* _Collected data entries_
[Start of section]

(** * chat-canvas-template: the resilience layer of the research agent

    A shallow embedding of the TypeScript services of [agent-js]:
    the safety filter ([validation/safetyFilter.ts]), the response cache
    ([services/cacheManager.ts]), the token validator
    ([utils/tokenValidator.ts]), the LLM gateway ([services/llmGateway.ts]),
    the model router (the class [ModelRouter]), the conversation manager
    (the class [ConversationManager]) and the feature flags (the class
    [FeatureFlags]).

    JavaScript strings are modelled as lists of 8-bit code units
    ([list ascii], the code units U+0000..U+00FF); regular expressions are
    given a backtracking semantics with the priorities of ECMAScript, and
    [RegExp] objects carry their mutable [lastIndex]. *)

From Stdlib Require Import ZArith NArith List Ascii String Bool Lia Sorted Permutation.
From stdpp Require Import gmap strings list sorting.
Import ListNotations.

Local Open Scope list_scope.
Local Open Scope bool_scope.

(** ** JavaScript strings *)

Module JS.

Definition jsstring := list ascii.

Definition str (s : string) : jsstring := list_ascii_of_string s.

Definition code (c : ascii) : N := N_of_ascii c.

Definition between (lo hi : N) (c : ascii) : bool :=
  (lo <=? code c)%N && (code c <=? hi)%N.

(** [String.prototype.toLowerCase] on the code units below 256: the ASCII
    capitals and the Latin-1 capitals (all of U+00C0..U+00DE but the
    multiplication sign) move 32 up. *)
Definition toLowerChar (c : ascii) : ascii :=
  if between 65 90 c || (between 192 222 c && negb (code c =? 215)%N)
  then ascii_of_N (code c + 32) else c.

Definition toUpperChar (c : ascii) : ascii :=
  if between 97 122 c || (between 224 254 c && negb (code c =? 247)%N)
  then ascii_of_N (code c - 32) else c.

Definition toLowerCase (s : jsstring) : jsstring := map toLowerChar s.

(** WhiteSpace and LineTerminator code units below 256: TAB, LF, VT, FF,
    CR, SP and NBSP.  The same set is what [\s] matches. *)
Definition isWhiteSpace (c : ascii) : bool :=
  between 9 13 c || (code c =? 32)%N || (code c =? 160)%N.

(** The code units of a text, last first. *)
Definition reverse (s : jsstring) : jsstring := rev_append s [].

Fixpoint trimStart (s : jsstring) : jsstring :=
  match s with
  | c :: t => if isWhiteSpace c then trimStart t else s
  | [] => []
  end.

Definition trimEnd (s : jsstring) : jsstring := reverse (trimStart (reverse s)).

Definition trim (s : jsstring) : jsstring := trimEnd (trimStart s).

Definition blank (s : jsstring) : Prop := Forall (fun c => isWhiteSpace c = true) s.

(** A text that does not begin with white space. *)
Definition tight (s : jsstring) : Prop :=
  match s with c :: _ => isWhiteSpace c = false | [] => True end.

Definition eqc (a b : ascii) : bool := (code a =? code b)%N.

Fixpoint startsWith (s p : jsstring) : bool :=
  match p, s with
  | [], _ => true
  | a :: p', b :: s' => eqc a b && startsWith s' p'
  | _ :: _, [] => false
  end.

(** [s.includes(needle)] *)
Fixpoint includes (s needle : jsstring) : bool :=
  startsWith s needle ||
  match s with
  | [] => false
  | _ :: t => includes t needle
  end.

(** [s.substring(0, n)] *)
Definition substring0 (n : nat) (s : jsstring) : jsstring := firstn n s.

(** [parts.join(sep)] *)
Fixpoint join (sep : jsstring) (parts : list jsstring) : jsstring :=
  match parts with
  | [] => []
  | [p] => p
  | p :: rest => p ++ sep ++ join sep rest
  end.

(** [s.split(sep)] for a non-empty separator string: the pieces between
    the successive, non-overlapping occurrences of [sep], found from the
    left.  [skip] counts the code units of an occurrence still to be
    passed over, [acc] is the current piece, reversed. *)
Fixpoint split_go (sep : jsstring) (s : jsstring) (skip : nat) (acc : jsstring)
  : list jsstring :=
  match s with
  | [] => [reverse acc]
  | c :: t =>
      match skip with
      | S k => split_go sep t k acc
      | O =>
          if startsWith s sep
          then reverse acc :: split_go sep t (length sep - 1) []
          else split_go sep t 0 (c :: acc)
      end
  end.

Definition split (sep : jsstring) (s : jsstring) : list jsstring :=
  split_go sep s 0 [].

(** Decimal rendering of a number, as template literals do for
    non-negative integers. *)
Fixpoint digits_go (fuel : nat) (n : N) (acc : jsstring) : jsstring :=
  match fuel with
  | O => acc
  | S f =>
      let d := ascii_of_N (48 + n mod 10) in
      if (n <? 10)%N then d :: acc else digits_go f (n / 10)%N (d :: acc)
  end.

Definition showN (n : N) : jsstring := digits_go (S (N.to_nat (N.log2 n))) n [].

Definition showNat (n : nat) : jsstring := showN (N.of_nat n).

Definition showZ (z : Z) : jsstring :=
  if (z <? 0)%Z then "-"%char :: showN (Z.to_N (- z)) else showN (Z.to_N z).

Definition isDigit (c : ascii) : bool := between 48 57 c.

Definition digitValue (c : ascii) : Z := Z.of_N (code c) - 48.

[End of section]

Pull every line containing the string "else" out of the data above and copy it.

* _Answer box_
  then ascii_of_N (code c + 32) else c.
  then ascii_of_N (code c - 32) else c.
  | c :: t => if isWhiteSpace c then trimStart t else s
          else split_go sep t 0 (c :: acc)
      if (n <? 10)%N then d :: acc else digits_go f (n / 10)%N (d :: acc)
  if (z <? 0)%Z then "-"%char :: showN (Z.to_N (- z)) else showN (Z.to_N z).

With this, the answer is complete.